(* ===== verification/Kdf.v ===== *)
(** * Bounded key derivation ([src/kdf.rs], [lock_memory] of [src/daemon.rs])

    At most two derivations run at once, and a derivation keeps its slot until
    its memory is freed, even when its caller has gone.  The pool of
    [run_bounded] is a step relation; the memory limit the daemon asks for at
    start is compared with what the pool can hold. *)
From S2P Require Import Prelude Text Env Crypto.

Definition MAX_CONCURRENT : nat := 2.

(** A derivation that has its slot: its parameters, and whether the future that
    asked for it still waits for the answer. *)
Record job : Type := Job { j_params : KdfParams; j_attached : bool }.

(** The semaphore's free permits and FIFO queue, and the blocking tasks. *)
Record pool : Type := Pool { slots : nat; waiting : list KdfParams; running : list job }.

Definition pool_start : pool := Pool MAX_CONCURRENT [] [].

Inductive pstep : pool -> pool -> Prop :=
(** a call of [derive] awaits a permit *)
| p_call n w r k : pstep (Pool n w r) (Pool n (w ++ [k]) r)
(** the first in line gets it; the permit moves into the blocking closure *)
| p_start n k w r : pstep (Pool (S n) (k :: w) r) (Pool n w (Job k true :: r))
(** a caller in line is dropped *)
| p_leave n w1 k w2 r : pstep (Pool n (w1 ++ k :: w2) r) (Pool n (w1 ++ w2) r)
(** a caller whose derivation runs is dropped: the work goes on *)
| p_abandon n w r1 k a r2 : pstep (Pool n w (r1 ++ Job k a :: r2)) (Pool n w (r1 ++ Job k false :: r2))
(** the closure returns and drops its permit *)
| p_finish n w r1 j r2 : pstep (Pool n w (r1 ++ j :: r2)) (Pool (S n) w (r1 ++ r2)).

(** Bytes a running derivation holds: [derive_key] refuses unsafe parameters
    before it allocates. *)
Definition arena (j : job) : Z := if is_ok (validate (j_params j)) then m_cost_kib (j_params j) * 1024 else 0.

Definition arenas (l : list job) : Z := fold_right (fun j s => arena j + s) 0 l.

(** ** [lock_memory] *)

Record rlimit : Type := Rlimit { rlim_cur : Z; rlim_max : Z }.
Definition RLIM_INFINITY : Z := u64_max.

Definition needed : Z := MAX_M_COST_KIB * 1024 * Z.of_nat MAX_CONCURRENT + 64 * 1024 * 1024.

(** The operating system's answers are arguments: the limit, whether it can be
    raised to a given one, and [mlockall]'s result. The limit then in force
    comes with the result. *)
Definition lock_memory (getrlimit : result rlimit io_error) (setrlimit : rlimit -> bool)
    (mlockall : result unit io_error) : result rlimit io_error :=
  let? lim := getrlimit in
  let lim :=
    if negb (rlim_cur lim =? RLIM_INFINITY) && (rlim_cur lim <? needed)
       && ((rlim_max lim =? RLIM_INFINITY) || (needed <=? rlim_max lim)) then
      let raised := Rlimit (if rlim_max lim =? RLIM_INFINITY then needed else rlim_max lim) (rlim_max lim) in
      if setrlimit raised then raised else lim
    else lim in
  if negb (rlim_cur lim =? RLIM_INFINITY) && (rlim_cur lim <? needed) then Err (IoError OtherKind None)
  else let? _ := mlockall in Ok lim.

(** ** Properties *)

Definition pool_inv (p : pool) : Prop :=
  (slots p + length (running p) = MAX_CONCURRENT)%nat
  /\ Forall (fun k => kdf_wf k) (waiting p) /\ Forall (fun j => kdf_wf (j_params j)) (running p).

(** Parameters as their Rust type has them. *)
Definition typed (p q : pool) : Prop := pstep p q /\ Forall (fun k => kdf_wf k) (waiting q).

Lemma pool_inv_step p q : pool_inv p -> typed p q -> pool_inv q.
Proof.
  intros (Hn & Hw & Hr) [Hs Hw']. destruct Hs; simpl in *; unfold pool_inv; simpl.
  - done.
  - inversion Hw; subst. split_and!; [lia|done|by constructor].
  - done.
  - rewrite length_app in *. apply Forall_app in Hr as [? Hr]. inversion Hr; subst. simpl in *.
    split_and!; [lia|done|]. apply Forall_app. split; [done|by constructor].
  - rewrite length_app in *. apply Forall_app in Hr as [? Hr]. inversion Hr; subst. simpl in *.
    split_and!; [lia|done|]. apply Forall_app. done.
Qed.

Lemma arena_range j : kdf_wf (j_params j) -> 0 <= arena j <= MAX_M_COST_KIB * 1024.
Proof.
  intros Hk. unfold arena. destruct (validate (j_params j)) as [[]|] eqn:E; simpl; [|unfold MAX_M_COST_KIB; lia].
  apply validate_spec in E; [|done]. lia.
Qed.

Lemma arenas_bound l : Forall (fun j => kdf_wf (j_params j)) l -> 0 <= arenas l <= Z.of_nat (length l) * (MAX_M_COST_KIB * 1024).
Proof.
  induction 1 as [|j l Hj _ IH]; simpl; [lia|]. pose proof (arena_range j Hj). fold (arenas l). lia.
Qed.

Lemma pool_reachable p : rtc typed pool_start p -> pool_inv p.
Proof.
  intros Hr. refine (rtc_ind_r pool_inv pool_start _ _ p Hr).
  - unfold pool_inv. simpl. done.
  - intros a b _ Hs Ha. by apply (pool_inv_step a b).
Qed.

(** Derivation stays within its memory. However callers come, wait and
    abandon their requests, at most two derivations run; the memory they hold
    together fits, with 64 MiB to spare, in the limit [lock_memory] insists on
    before it locks the process; every slot is free or in use by running work,
    so a caller waits only while two derivations run. *)
Theorem kdf_memory_bounded (p : pool) (getrlimit : result rlimit io_error) (setrlimit : rlimit -> bool)
    (mlockall : result unit io_error) (lim : rlimit) :
  rtc typed pool_start p ->
  lock_memory getrlimit setrlimit mlockall = Ok lim ->
  (length (running p) <= MAX_CONCURRENT)%nat
  /\ 0 <= arenas (running p) /\ arenas (running p) + 64 * 1024 * 1024 <= needed
  /\ (rlim_cur lim = RLIM_INFINITY \/ needed <= rlim_cur lim)
  /\ (waiting p <> [] -> length (running p) = MAX_CONCURRENT \/ exists q, pstep p q /\ length (running q) = S (length (running p))).
Proof.
  intros (Hn & _ & Hr)%pool_reachable Hl. pose proof (arenas_bound _ Hr) as Ha.
  assert (length (running p) <= 2)%nat by (unfold MAX_CONCURRENT in Hn; lia).
  assert (Hm : MAX_M_COST_KIB * 1024 = 268435456) by done. rewrite Hm in Ha.
  assert (needed = 2 * 268435456 + 67108864) as Hneed by done.
  split_and!; [done|lia|lia| |].
  - revert Hl. unfold lock_memory. destruct getrlimit as [lim0|]; [|done].
    set (lim1 := if (_ && _ && _)%bool then _ else lim0).
    destruct (negb (rlim_cur lim1 =? RLIM_INFINITY) && (rlim_cur lim1 <? needed)) eqn:E; [done|].
    destruct mlockall; [|done]. intros [= <-]. apply andb_false_iff in E as [E|E]; bool_to_prop; [by left|by right].
  - intros Hw. destruct p as [[|n] [|k w] r]; simpl in *; try done; [by left|]. right.
    eexists. split; [apply p_start|done].
Qed.

Definition sample_pool : pool := Pool 0 [kdf_default] [Job kdf_default true; Job kdf_default false].

Lemma kdf_memory_bounded_witness :
  rtc typed pool_start sample_pool
  /\ lock_memory (Ok (Rlimit 8388608 RLIM_INFINITY)) (fun _ => true) (Ok tt) = Ok (Rlimit needed RLIM_INFINITY)
  /\ arenas (running sample_pool) + 64 * 1024 * 1024 <= needed.
Proof.
  assert (Hk : kdf_wf kdf_default) by (unfold kdf_wf, u32, u32_max; simpl; lia).
  assert (Hr : rtc typed pool_start sample_pool).
  { apply (rtc_l typed _ (Pool 2 [kdf_default] [])); [split; [apply (p_call 2 [] [] kdf_default)|by repeat constructor]|].
    apply (rtc_l typed _ (Pool 1 [] [Job kdf_default true])); [split; [apply p_start|by repeat constructor]|].
    apply (rtc_l typed _ (Pool 1 [] [Job kdf_default false])); [split; [apply (p_abandon 1 [] [] kdf_default true [])|by repeat constructor]|].
    apply (rtc_l typed _ (Pool 1 [kdf_default] [Job kdf_default false])); [split; [apply (p_call 1 [])|by repeat constructor]|].
    apply (rtc_l typed _ (Pool 0 [] [Job kdf_default true; Job kdf_default false])); [split; [apply p_start|by repeat constructor]|].
    apply (rtc_l typed _ sample_pool); [split; [apply (p_call 0 [])|by repeat constructor]|]. apply rtc_refl. }
  assert (Hl : lock_memory (Ok (Rlimit 8388608 RLIM_INFINITY)) (fun _ => true) (Ok tt) = Ok (Rlimit needed RLIM_INFINITY))
    by (vm_compute; reflexivity).
  split_and!; [exact Hr|exact Hl|].
  exact (proj1 (proj2 (proj2 (kdf_memory_bounded _ _ _ _ _ Hr Hl)))).
Defined.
○ ○ ○ ○ ○ ○ ○
Of all the entries above, output exactly the lines between the one holding "(** The semaphore's" and the one holding "(mlockall : result unit io_error) : result", inclusive.

### EXERCISE RESPONSE
(** The semaphore's free permits and FIFO queue, and the blocking tasks. *)
Record pool : Type := Pool { slots : nat; waiting : list KdfParams; running : list job }.

Definition pool_start : pool := Pool MAX_CONCURRENT [] [].

Inductive pstep : pool -> pool -> Prop :=
(** a call of [derive] awaits a permit *)
| p_call n w r k : pstep (Pool n w r) (Pool n (w ++ [k]) r)
(** the first in line gets it; the permit moves into the blocking closure *)
| p_start n k w r : pstep (Pool (S n) (k :: w) r) (Pool n w (Job k true :: r))
(** a caller in line is dropped *)
| p_leave n w1 k w2 r : pstep (Pool n (w1 ++ k :: w2) r) (Pool n (w1 ++ w2) r)
(** a caller whose derivation runs is dropped: the work goes on *)
| p_abandon n w r1 k a r2 : pstep (Pool n w (r1 ++ Job k a :: r2)) (Pool n w (r1 ++ Job k false :: r2))
(** the closure returns and drops its permit *)
| p_finish n w r1 j r2 : pstep (Pool n w (r1 ++ j :: r2)) (Pool (S n) w (r1 ++ r2)).

(** Bytes a running derivation holds: [derive_key] refuses unsafe parameters
    before it allocates. *)
Definition arena (j : job) : Z := if is_ok (validate (j_params j)) then m_cost_kib (j_params j) * 1024 else 0.

Definition arenas (l : list job) : Z := fold_right (fun j s => arena j + s) 0 l.

(** ** [lock_memory] *)

Record rlimit : Type := Rlimit { rlim_cur : Z; rlim_max : Z }.
Definition RLIM_INFINITY : Z := u64_max.

Definition needed : Z := MAX_M_COST_KIB * 1024 * Z.of_nat MAX_CONCURRENT + 64 * 1024 * 1024.

(** The operating system's answers are arguments: the limit, whether it can be
    raised to a given one, and [mlockall]'s result. The limit then in force
    comes with the result. *)
Definition lock_memory (getrlimit : result rlimit io_error) (setrlimit : rlimit -> bool)
    (mlockall : result unit io_error) : result rlimit io_error :=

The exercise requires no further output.